B. Generalized $f(T)$ Gravity Case ($f(T) = -T - \tau T^2 - 2\Lambda$)

This is the novel contribution of the paper. The introduction of the quadratic torsion term ($\tau T^2$) significantly alters the solution space:

• Strict Constraints on $\Lambda$: Unlike TEGR where $\Lambda$ only needs to be positive, the generalized model imposes a bounded range for the cosmological constant:
  $$\Lambda_{\min} < \Lambda < \Lambda_{\max}$$
• Dependence on Coupling $\tau$:
  • The upper bound ($\Lambda_{\max}$) depends inversely on the coupling constant $\tau$.
  • The lower bound ($\Lambda_{\min}$) is a linear function of $\tau$.
• Limiting Behavior: As $\tau \to 0$ (converging to TEGR), the bounds relax: $\Lambda_{\min} \to 0$ and $\Lambda_{\max} \to \infty$, recovering the TEGR/GR results.
• Vanishing Cosmological Constant: The authors find that a solution with $\Lambda = 0$ is impossible in the generalized $f(T)$ model unless the energy of the soliton is extremely large (specifically, unless the dimensionless coupling $e \to 0$).
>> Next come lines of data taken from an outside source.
Lemma flush_inv st olds : wal_inv st olds -> wal_inv (flush st) olds.
Proof. intros I. by eapply put_inv. Qed.

Lemma flush_content st olds k : wal_inv st olds -> path_ok k -> content (flush st) k = content st k.
Proof.
  intros I Hk. unfold content. simpl. destruct (decide (k = current_seq st)) as [->|Hne].
  - rewrite (inv_name _ _ I), lookup_insert_eq. simpl. by rewrite app_nil_r.
  - rewrite lookup_insert_ne by by eapply path_ne. done.
Qed.

Lemma flush_same st : current_seq (flush st) = current_seq st /\ segments (flush st) = segments st
  /\ written (flush st) = written st /\ synced (flush st) = synced st /\ bw_buf (writer (flush st)) = [].
Proof. done. Qed.

Definition same_table (st st' : WalState) : Prop :=
  current_seq st' = current_seq st /\ segments st' = segments st
  /\ written st' = written st /\ synced st' = synced st.

Lemma write_all_spec data st olds : wal_inv st olds ->
  wal_inv (write_all data st) olds /\ same_table st (write_all data st) /\
  forall k, path_ok k -> content (write_all data st) k =
    content st k ++ (if decide (k = current_seq st) then data else []).
Proof.
  intros I0. unfold write_all.
  set (st1 := if _ <? _ then st else _).
  assert (wal_inv st1 olds /\ same_table st st1 /\ (forall k, path_ok k -> content st1 k = content st k)
          /\ (BUF_CAP <= blen data -> bw_buf (writer st1) = [])) as (I & (Hc & Hs & Hw & Hy) & Hcont & Hbuf).
  { unfold st1. destruct (Z.ltb_spec (blen data) (BUF_CAP - blen (bw_buf (writer st)))).
    - split_and!; try done. lia.
    - destruct (Z.ltb_spec (BUF_CAP - blen (bw_buf (writer st))) (blen data)).
      + split_and!; try done; [by apply flush_inv|]. intros k Hk. by eapply flush_content.
      + split_and!; try done. intros ?. destruct (bw_buf (writer st)); [done|simpl in *; lia]. }
  clearbody st1. destruct (Z.ltb_spec (blen data) BUF_CAP).
  - split; [by apply set_buf_inv|]. split; [done|]. intros k Hk. rewrite <- Hcont by done.
    unfold content. simpl. rewrite Hc. case_decide; [by rewrite app_assoc|by rewrite !app_nil_r].
  - assert (set_io (file_append (bw_name (writer st1)) data (disk st1)) (writer st1) st1 =
      set_io (file_append (bw_name (writer st1)) data (disk st1))
        {| bw_name := bw_name (writer st1); bw_buf := [] |} st1) as ->
      by (rewrite <- Hbuf by done; by destruct st1 as [? []]).
    split; [by eapply put_inv|]. split; [done|]. intros k Hk. rewrite <- Hcont, <- Hc by done.
    pose proof (put_current st1 _ olds data [] I eq_refl) as Ecur.
    pose proof (put_other st1 _ olds data [] I eq_refl k Hk) as Eoth.
    unfold content. cbn [set_io disk current_seq writer bw_buf] in *. rewrite Hbuf by done.
    case_decide as Hd; [subst k|].
    + rewrite Ecur. cbn [default]. by rewrite !app_nil_r.
    + rewrite Eoth by done. by rewrite !app_nil_r.
Qed.

Lemma write_slices_spec slices st olds : wal_inv st olds ->
  wal_inv (foldl (fun st data => write_all data st) st slices) olds /\
  same_table st (foldl (fun st data => write_all data st) st slices) /\
  forall k, path_ok k -> content (foldl (fun st data => write_all data st) st slices) k =
    content st k ++ (if decide (k = current_seq st) then concat slices else []).
Proof.
  revert st; induction slices as [|x xs IH]; intros st I; simpl.
  - split_and!; try done. intros k _. case_decide; by rewrite app_nil_r.
  - destruct (write_all_spec x st olds I) as (I1 & (H1 & H2 & H3 & H4) & Hc1).
    destruct (IH _ I1) as (I2 & (H5 & H6 & H7 & H8) & Hc2).
    split; [done|]. split; [unfold same_table; split_and!; congruence|].
    intros k Hk. rewrite Hc2, Hc1, H1 by done. case_decide; [by rewrite app_assoc|by rewrite app_nil_r].
Qed.
(* ===== verification/Auth.v ===== *)
(** * Authentication and authorisation (crates/rsearch-server/src/auth.rs,
    auth_api.rs; crates/rsearch-metastore/src/auth.rs)

    [AuthDb]: the users, sessions and API-key tables and the statements run on
    them. [AuthBackend]: the three lookups authentication needs of the
    metastore, as an interface the middleware is written against; the tables
    implement it. Then the per-node caches, [classify], [authenticate],
    [require], the refresher and the handlers that change users and keys. Times
    are milliseconds of one clock. *)

From Stdlib Require Import ZArith Lia.
From Stdlib Require Import Strings.Byte.
From stdpp Require Import base gmap sets list strings sorting.
From S2P Require Import Prelude Common.

Local Open Scope Z_scope.

(** ** Tables (metastore/src/auth.rs) *)

Record UserRecord := mkUser {
  user_id : Z; username : bytes; password_hash : bytes; role : bytes; user_streams : list bytes;
}.
Record ApiKeyRecord := mkKey {
  key_id : Z; key_name : bytes; key_hash : bytes; key_actions : list bytes; key_streams : list bytes;
  last_used_at : option Z;
}.
Record AuthDb := mkDb {
  users : gmap Z UserRecord;            (** by primary key *)
  sessions : gmap bytes (Z * Z);        (** token hash -> (user_id, expires_at) *)
  api_keys : gmap Z ApiKeyRecord;
  next_user : Z; next_key : Z;          (** the identity sequences *)
}.
Definition empty_db : AuthDb := mkDb ∅ ∅ ∅ 1 1.

Definition count_users (d : AuthDb) : Z := Z.of_nat (size (users d)).

Definition find_user (d : AuthDb) (name : bytes) : option UserRecord :=
  snd <$> head (filter (fun p : Z * UserRecord => username p.2 = name) (map_to_list (users d))).
Definition get_user (d : AuthDb) (name : bytes) : option UserRecord := find_user d name.
(* ===== verification/Metastore.v ===== *)
(** * The metastore's streams, splits and tombstones
    (crates/rsearch-metastore: metastore.rs, control.rs, tombstones.rs,
    types.rs)

    The tables are maps, a statement is a function on them, a transaction one
    function. [now] is the database clock in milliseconds. Columns no other
    statement reads ([streams.updated_at]) are left out. Where a query leaves
    the order of ties open the model picks one. *)

From Stdlib Require Import ZArith Lia.
From Stdlib Require Import Strings.Byte.
From stdpp Require Import base gmap sets list strings sorting.
From S2P Require Import Prelude Json.

Local Open Scope Z_scope.

(** ** Rows (types.rs and the migrations) *)

Inductive SplitState := Staged | Published | MarkedForDelete.
#[export] Instance split_state_eq_dec : EqDecision SplitState.
Proof. solve_decision. Defined.

Definition state_as_str (s : SplitState) : bytes :=
  match s with
  | Staged => str "staged" | Published => str "published" | MarkedForDelete => str "marked_for_delete"
  end.
Definition state_from_str (s : bytes) : result bytes SplitState :=
  if decide (s = str "staged") then Ok Staged
  else if decide (s = str "published") then Ok Published
  else if decide (s = str "marked_for_delete") then Ok MarkedForDelete
  else Err (str "unknown split state '" ++ s ++ str "'").

Inductive StreamMode := Log | Document.
#[export] Instance stream_mode_eq_dec : EqDecision StreamMode.
Proof. solve_decision. Defined.
Definition mode_as_str (m : StreamMode) : bytes :=
  match m with Log => str "log" | Document => str "document" end.
Definition mode_parse (s : bytes) : option StreamMode :=
  if decide (s = str "log") then Some Log
  else if decide (s = str "document") then Some Document else None.

Record StreamRecord := mkStream {
  st_id : Z; st_name : bytes; mapping : json; retention_hours : option Z; st_mode : bytes;
  deleted : bool;  (** [deleted_at IS NOT NULL] *)
}.
Definition record_mode (r : StreamRecord) : StreamMode := default Log (mode_parse (st_mode r)).
Definition is_document_mode (r : StreamRecord) : bool := bool_decide (record_mode r = Document).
This implies that in this modified gravity, a non-zero cosmological constant is a necessary condition for the existence of Skyrme black holes with finite energy.

4. Significance

• Theoretical Validation: The study validates that the "no-hair" violation observed in Einstein-Skyrme systems persists in the Teleparallel Equivalent of General Relativity (TEGR), reinforcing the robustness of Skyrme hair across different geometric formulations of gravity.
• New Constraints on Cosmology: The paper provides a theoretical mechanism where the existence of topological solitons (baryons) around black holes imposes strict constraints on the value of the cosmological constant. In generalized teleparallel gravity, $\Lambda$ cannot be arbitrarily small or large; it must lie within a specific window determined by the torsion coupling $\tau$.
• Implications for Modified Gravity: The results suggest that $f(T)$ gravity offers distinct phenomenological signatures compared to $f(R)$ gravity or standard GR. The requirement of a positive and bounded $\Lambda$ for soliton stability could serve as a testable constraint for future observational data or cosmological models involving modified gravity.
• Energy-Scale Connection: The finding that $\Lambda$ cannot vanish without an infinite energy soliton suggests a deep interplay between the vacuum energy (cosmological constant) and the stability of topological defects in torsion-based gravity theories.

Conclusion

Nair and Arun successfully extend the Skyrme-black hole analysis to teleparallel gravity. They demonstrate that while TEGR mirrors General Relativity's results, the generalized $f(T)$ framework introduces a critical constraint window for the cosmological constant. This implies that the existence of Skyrme hair in the universe could theoretically restrict the allowable values of dark energy ($\Lambda$) if the universe is governed by generalized teleparallel gravity.